▶ Activity
All lines in the data below carrying the string "TimerFires" are to be located and copied.

::::

Lemma execs_heatup_ref l : ∀ s, heatup_ref s → heatup_ref (execs py_int l s).
Proof.
  induction l as [|a l IH]; intros s H; [exact H|].
  simpl. apply IH. by apply (run_heatup_ref a).
Qed.

(** **** A set event stays set *)

Lemma timer_finished_frame i s s' :
  timer_finished i s → timers s' = timers s → timer_finished i s'.
Proof. intros H Ht. unfold timer_finished. by rewrite Ht. Qed.

Lemma timer_finished_append i s s' x :
  timer_finished i s → timers s' = timers s ++ [x] → timer_finished i s'.
Proof.
  intros (tm & Htm & Hf) Ht. exists tm. split; [|exact Hf]. rewrite Ht.
  rewrite lookup_app_l; [exact Htm|]. by apply lookup_lt_Some in Htm.
Qed.

Lemma timer_finished_insert i s s' k tm tm' :
  timer_finished i s → timers s !! k = Some tm →
  (finished tm = true → finished tm' = true) →
  timers s' = <[k := tm']> (timers s) → timer_finished i s'.
Proof.
  intros (tm0 & Htm & Hf) Hk Hff Ht. unfold timer_finished. rewrite Ht.
  destruct (decide (k = i)) as [->|Hne].
  - exists tm'. rewrite list_lookup_insert_eq by (by apply lookup_lt_Some in Htm).
    split; [reflexivity|]. apply Hff. congruence.
  - exists tm0. by rewrite list_lookup_insert_ne.
Qed.

Ltac timer_finished_kept :=
  simpl; repeat case_match; simplify_eq;
  first
    [ assumption
    | eapply timer_finished_frame; [eassumption|reflexivity]
    | eapply timer_finished_append; [eassumption|reflexivity]
    | eapply (timer_finished_insert _ _ _ _ _ (set_finished _));
      [eassumption|eassumption|reflexivity|reflexivity]
    | eapply (timer_finished_insert _ _ _ _ _ (set_ran _));
      [eassumption|eassumption|intros E; exact E|reflexivity] ].

Lemma run_timer_finished i a : preserves (timer_finished i) (run py_int a).
Proof.
  destruct a as [| | |b|p|ty v|k|k|k| |f]; simpl;
    try (preserves_with timer_finished_kept; fail).
  - unfold disconnect. preserves_with timer_finished_kept.
    apply preserves_modify. intros s H.
    eapply timer_finished_frame; [exact H|apply join_ramp_timers].
  - apply fire_preserves.
    + intros s tm H Hk. timer_finished_kept.
    + intros f. preserves_with timer_finished_kept.
    + preserves_with timer_finished_kept.
  - apply preserves_modify. intros s H.
    eapply timer_finished_frame; [exact H|apply ramp_step_timers].
  - apply preserves_job_step.
    + intros s j H. exact H.
    + intros c0. preserves_with timer_finished_kept.
Qed.

Lemma execs_timer_finished i l : ∀ s,
  timer_finished i s → timer_finished i (execs py_int l s).
Proof.
  induction l as [|a l IH]; intros s H; [exact H|].
  simpl. apply IH. by apply (run_timer_finished i a).
Qed.

(** The thread of a finished timer does not call its function: it only
    leaves the waiting state. *)
Lemma finished_timer_fires_nothing i s :
  timer_finished i s →
  self (exec py_int (TimerFires i) s) = self s
  ∧ jobs (exec py_int (TimerFires i) s) = jobs s
  ∧ ramps (exec py_int (TimerFires i) s) = ramps s
  ∧ trace (exec py_int (TimerFires i) s) = trace s.
Proof.
  intros (tm & Htm & Hf). unfold exec. simpl. rewrite fire_as_steps, Htm, Hf.
  destruct (waiting tm); simpl; auto.
Qed.

(** **** Nothing cancels the connect timer *)

Lemma connect_pending_frame i s s' :
  connect_pending i s → timers s' = timers s → connect_pending i s'.
Proof. intros H Ht. unfold connect_pending. by rewrite Ht. Qed.

Lemma connect_pending_append i s s' x :
  connect_pending i s → timers s' = timers s ++ [x] → connect_pending i s'.
Proof.
  intros (tm & Htm & Hf) Ht. exists tm. split; [|exact Hf]. rewrite Ht.
  rewrite lookup_app_l; [exact Htm|]. by apply lookup_lt_Some in Htm.
Qed.

Lemma connect_pending_insert i s s' k x :
  connect_pending i s → k ≠ i → timers s' = <[k := x]> (timers s) →
  connect_pending i s'.
Proof.
  intros (tm & Htm & Hf) Hne Ht. exists tm. split; [|exact Hf].
  rewrite Ht. by rewrite list_lookup_insert_ne.
Qed.

Lemma heatup_ref_not_connect i s t :
  connect_pending i s → heatup_ref s → _heatingUpTimer (self s) = Some t →
  t ≠ i.
Proof.
  intros (tm & Htm & Hf & _) Hr Ht ->.
  destruct (Hr i Ht) as (tm' & f & Htm' & Hf'). congruence.
Qed.

Ltac connect_pending_kept :=
  simpl; repeat case_match; simplify_eq;
  first
    [ assumption
    | eapply connect_pending_frame; [eassumption|reflexivity]
    | eapply connect_pending_append; [eassumption|reflexivity]
    | eapply connect_pending_insert; [eassumption| |reflexivity]; assumption ].

Ltac connect_safe_kept :=
  match goal with H : connect_safe _ _ |- _ => destruct H end;
  split; [connect_pending_kept|heatup_ref_kept].

Lemma cancel_heatup_connect_safe i s t :
  connect_safe i s → _heatingUpTimer (self s) = Some t →
  connect_safe i
    match timers s !! t with
    | Some tm => with_timers (<[t := set_finished tm]> (timers s)) s
    | None => s
    end.
Proof.
  intros [Hc Hr] Ht.
  pose proof (heatup_ref_not_connect i s t Hc Hr Ht) as Hne.
  destruct (timers s !! t) as [tm|] eqn:Htm; [|by split]. split.
  - eapply connect_pending_insert; [exact Hc|exact Hne|reflexivity].
  - eapply (heatup_ref_insert _ _ _ _ (set_finished tm));
      [exact Hr|exact Htm|reflexivity|reflexivity|reflexivity].
Qed.

Lemma executeCancelCommands_connect_safe i b :
  preserves (connect_safe i) (executeCancelCommands b).
Proof.
  unfold executeCancelCommands.
  apply preserves_bind; [preserves_with connect_safe_kept|intros _].
  apply preserves_bind; [apply preserves_get|intros s1].
  apply preserves_bind; [preserves_with connect_safe_kept|intros _].
  intros s H. unfold bind at 1. unfold get at 1. cbn beta iota.
  destruct (_heatingUpTimer (self s)) as [t|] eqn:Ht; [|exact H].
  unfold cancel_timer.
  match goal with
  | |- ?P (snd (bind (modify ?g) ?k ?s)) => change (P (snd (k tt (g s))))
  end.
  cbn beta.
  match goal with
  | |- ?P (snd (?m ?s')) => cut (preserves P m); [intros Hp; apply Hp|]
  end.
  - by apply cancel_heatup_connect_safe.
  - preserves_with connect_safe_kept.
Qed.
(** * vibe-loc: WiFi BSSID scanners (Linux, Windows, Termux)

    A shallow embedding of the output parsers and signal/channel normalizers
    of [wifi_scanner_linux.py], [wifi_scanner_windows.py] and
    [wifi_scanner_termux.py], with the properties of their specification.

    Python [str] values are modelled by [string]: a character is one of the
    256 code points U+0000..U+00FF (Latin-1), on which the tables below
    ([isspace], [isdigit], [lower], line boundaries) are those of CPython.
    Python [int] is [Z]. *)

From Stdlib Require Import ZArith List String Ascii Bool Lia Permutation Sorted.
From Stdlib Require Import Numbers.DecimalString.
Import ListNotations.

Set Warnings "-register-all".

Local Open Scope string_scope.
Local Open Scope Z_scope.

(** ** Values decoded from JSON

    [json.loads] maps [null] to [None], numbers without fraction or exponent
    to [int], objects to [dict] and arrays to [list]. A number with a
    fraction or an exponent (and [NaN], [Infinity]) becomes a [float]: it is
    kept as its literal, and a run that computes with it is [Unmodelled].
    An object keeps its members in document order; a later member with the
    same key replaces an earlier one. *)

Inductive json : Type :=
| JNull
| JBool (b : bool)
| JInt (n : Z)
| JFloat (literal : string)
| JStr (s : string)
| JArr (elements : list json)
| JObj (members : list (string * json)).

(** ** Exceptions and results *)

(** The message of a [RuntimeError] raised by the Termux scanner, kept as
    the arguments of its format string. *)
Inductive runtime_msg : Type :=
| ScanFailed (stderr : string)     (* f"Scan failed: {result.stderr}" *)
| TermuxApiError (error : json)    (* f"Termux API error: {scan_results['error']}" *)
| ScanTimedOut                     (* "WiFi scan timed out" *)
| ParseFailed                      (* f"Failed to parse scan results: {e}" *)
| ToolNotFound.                    (* "termux-wifi-scaninfo not found. ..." *)

Inductive exn : Type :=
| ValueError
| TypeError
| AttributeError
| ZeroDivisionError
| OverflowError
| CalledProcessError
| TimeoutExpired
| FileNotFoundError
| JSONDecodeError
| RuntimeError (msg : runtime_msg).

(** The outcome of a call: a value, an exception, or [Unmodelled] when the
    run leaves the fragment of Python modelled here (arithmetic on [float]
    values, characters above U+00FF). *)
Inductive result (A : Type) : Type :=
| Ok (a : A)
| Raise (e : exn)
| Unmodelled.
Arguments Ok {A} a.
Arguments Raise {A} e.
Arguments Unmodelled {A}.

Definition bind {A B} (c : result A) (k : A -> result B) : result B :=
  match c with
  | Ok a => k a
  | Raise e => Raise e
  | Unmodelled => Unmodelled
  end.

Notation "x <- c ;; k" := (bind c (fun x => k))
  (at level 61, c at next level, right associativity).

(** ** Python built-ins on [str] *)

Module Py.

Definition code (c : ascii) : Z := Z.of_N (N_of_ascii c).

Definition chr (n : Z) : ascii := ascii_of_N (Z.to_N n).

Definition in_range (lo hi : Z) (c : ascii) : bool :=
  (lo <=? code c) && (code c <=? hi).

(** [str.isspace] on one character; also the class [\s] of [re]. *)
Definition isspace (c : ascii) : bool :=
  in_range 9 13 c || in_range 28 32 c || (code c =? 133) || (code c =? 160).

(** Unicode decimal digits (category Nd): the class [\d] of [re] and the
    digits [int] accepts. *)
Definition isdecimal (c : ascii) : bool := in_range 48 57 c.

(** [str.isdigit] on one character: Nd, and the superscripts U+00B2, U+00B3
    and U+00B9 (Numeric_Type=Digit). *)
Definition isdigit_char (c : ascii) : bool :=
  isdecimal c || (code c =? 178) || (code c =? 179) || (code c =? 185).

Fixpoint forallb_str (p : ascii -> bool) (s : string) : bool :=
  match s with
  | EmptyString => true
  | String c s' => p c && forallb_str p s'
  end.

(** [s.isdigit()]: at least one character and every character a digit. *)
Definition isdigit (s : string) : bool :=
  match s with
  | EmptyString => false
  | _ => forallb_str isdigit_char s
  end.

(** [str.lower] on one character. *)
Definition lower_char (c : ascii) : ascii :=
  if in_range 65 90 c || (in_range 192 222 c && negb (code c =? 215))
  then chr (code c + 32) else c.

Fixpoint lower (s : string) : string :=
  match s with
  | EmptyString => EmptyString
  | String c s' => String (lower_char c) (lower s')
  end.

Fixpoint lstrip_of (space : ascii -> bool) (s : string) : string :=
  match s with
  | EmptyString => EmptyString
  | String c s' => if space c then lstrip_of space s' else s
  end.

Fixpoint rstrip_of (space : ascii -> bool) (s : string) : string :=
  match s with
  | EmptyString => EmptyString
  | String c s' =>
      match rstrip_of space s' with
      | EmptyString => if space c then EmptyString else String c EmptyString
      | r => String c r
      end
  end.

(** [s.strip()] *)
Definition strip (s : string) : string := rstrip_of isspace (lstrip_of isspace s).

(** [s.startswith(p)] *)
Definition startswith (p s : string) : bool := String.prefix p s.

(** [sub in s] *)
Fixpoint contains (sub s : string) : bool :=
  String.prefix sub s ||
  match s with
  | EmptyString => false
  | String _ s' => contains sub s'
  end.

(** [s.replace(old, new)] for a non-empty [old]: occurrences are replaced
    from the left and do not overlap. [skip] counts the characters of an
    occurrence still to be dropped. *)
Fixpoint replace_from (old new s : string) (skip : nat) : string :=
  match s with
  | EmptyString => EmptyString
  | String c s' =>
      match skip with
      | S k => replace_from old new s' k
      | O =>
          if String.prefix old s
          then new ++ replace_from old new s' (pred (String.length old))
          else String c (replace_from old new s' O)
      end
  end.

Definition replace (old new s : string) : string := replace_from old new s O.

(** [s.split(sep)] for a one-character separator. *)
Fixpoint split (sep : ascii) (s : string) : list string :=
  match s with
  | EmptyString => [EmptyString]
  | String c s' =>
      if Ascii.eqb c sep then EmptyString :: split sep s'
      else match split sep s' with
           | [] => [String c EmptyString]
           | p :: ps => String c p :: ps
           end
  end.

(** The line boundaries of [str.splitlines]. *)
Definition is_linebreak (c : ascii) : bool :=
  in_range 10 13 c || in_range 28 30 c || (code c =? 133).

Fixpoint splitlines_from (s cur : string) : list string :=
  match s with
  | EmptyString =>
      match cur with
      | EmptyString => []
      | _ => [cur]
      end
  | String c s' =>
      if is_linebreak c then
        cur ::
        (if code c =? 13 then
           match s' with
           | String c' s'' =>
               if code c' =? 10 then splitlines_from s'' EmptyString
               else splitlines_from s' EmptyString
           | EmptyString => splitlines_from s' EmptyString
           end
         else splitlines_from s' EmptyString)
      else splitlines_from s' (cur ++ String c EmptyString)
  end.

(** [s.splitlines()] *)
Definition splitlines (s : string) : list string := splitlines_from s EmptyString.

(** [s[:n]] for [n >= 0] *)
Definition slice_to (n : nat) (s : string) : string := String.substring 0 n s.

(** The digits of an [int] literal after its sign: decimal digits, with
    single underscores between digits. [prev] tells whether the previous
    character was a digit. *)
Fixpoint int_body (prev : bool) (acc : Z) (s : string) : option Z :=
  match s with
  | EmptyString => if prev then Some acc else None
  | String c s' =>
      if isdecimal c then int_body true (10 * acc + (code c - 48)) s'
      else if (code c =? 95) && prev then int_body false acc s'
      else None
  end.

(** The whitespace [int] skips around a number: ASCII whitespace and the
    spaces above U+007F, but not the separators U+001C..U+001F. *)
Definition int_space (c : ascii) : bool :=
  in_range 9 13 c || (code c =? 32) || (code c =? 133) || (code c =? 160).

(** [int(s)] on a [str]: surrounding whitespace, an optional sign, digits.
    (The length limit of recent CPython versions on the number of digits is
    not modelled: integers are unbounded.) *)
Definition int (s : string) : result Z :=
  let t := rstrip_of int_space (lstrip_of int_space s) in
  let '(neg, body) :=
    match t with
    | String c t' =>
        if code c =? 45 then (true, t')
        else if code c =? 43 then (false, t')
        else (false, t)
    | EmptyString => (false, t)
    end in
  match int_body false 0 body with
  | Some v => Ok (if neg then - v else v)
  | None => Raise ValueError
  end.

(** [str(n)] for an [int]. *)
Definition str_of_int (n : Z) : string := NilZero.string_of_int (Z.to_int n).

Fixpoint spaces (n : nat) : string :=
  match n with
  | O => EmptyString
  | S k => String " " (spaces k)
  end.

(** [format(s, "<w")] on a [str]: left-aligned, padded with spaces. *)
Definition ljust (w : nat) (s : string) : string :=
  s ++ spaces (w - String.length s).

(** *** True division of integers

    [x / y] on two [int]s is the binary64 number nearest to the exact
    quotient (ties to even). A finite binary64 value is kept as
    [mant * 2 ^ expo]. *)

Record float : Type := mkFloat { mant : Z; expo : Z }.

(** The integer nearest to [n / d], ties to even, for [0 <= n] and [0 < d]. *)
Definition round_half_even (n d : Z) : Z :=
  let q := n / d in
  let r := n mod d in
  if 2 * r <? d then q
  else if d <? 2 * r then q + 1
  else if Z.even q then q else q + 1.

(** [x / y]: with [l] the integer part of the binary logarithm of the
    quotient, the result has its last place at [2 ^ e] (53 significant bits,
    or the smallest exponent of binary64) and its mantissa [m] is the
    quotient rounded at that place. *)
Definition truediv (x y : Z) : result float :=
  if y =? 0 then Raise ZeroDivisionError
  else if x =? 0 then Ok (mkFloat 0 0)
  else
    let a := Z.abs x in
    let b := Z.abs y in
    let n := Z.log2 a - Z.log2 b in
    let l := if (if 0 <=? n then b * 2 ^ n <=? a else b <=? a * 2 ^ (- n))
             then n else n - 1 in
    let e := Z.max (l - 52) (-1074) in
    let m := if 0 <=? e then round_half_even a (b * 2 ^ e)
             else round_half_even (a * 2 ^ (- e)) b in
    if (0 <=? e) && (2 ^ 1024 <=? m * 2 ^ e) then Raise OverflowError
    else Ok (mkFloat (Z.sgn x * Z.sgn y * m) e).

(** [int(f)] on a finite [float]: truncation towards zero. *)
Definition int_of_float (f : float) : Z :=
  if 0 <=? expo f then mant f * 2 ^ expo f
  else Z.quot (mant f) (2 ^ (- expo f)).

::::

▶ Reply to the exercise
  self (exec py_int (TimerFires i) s) = self s
  ∧ jobs (exec py_int (TimerFires i) s) = jobs s
  ∧ ramps (exec py_int (TimerFires i) s) = ramps s
  ∧ trace (exec py_int (TimerFires i) s) = trace s.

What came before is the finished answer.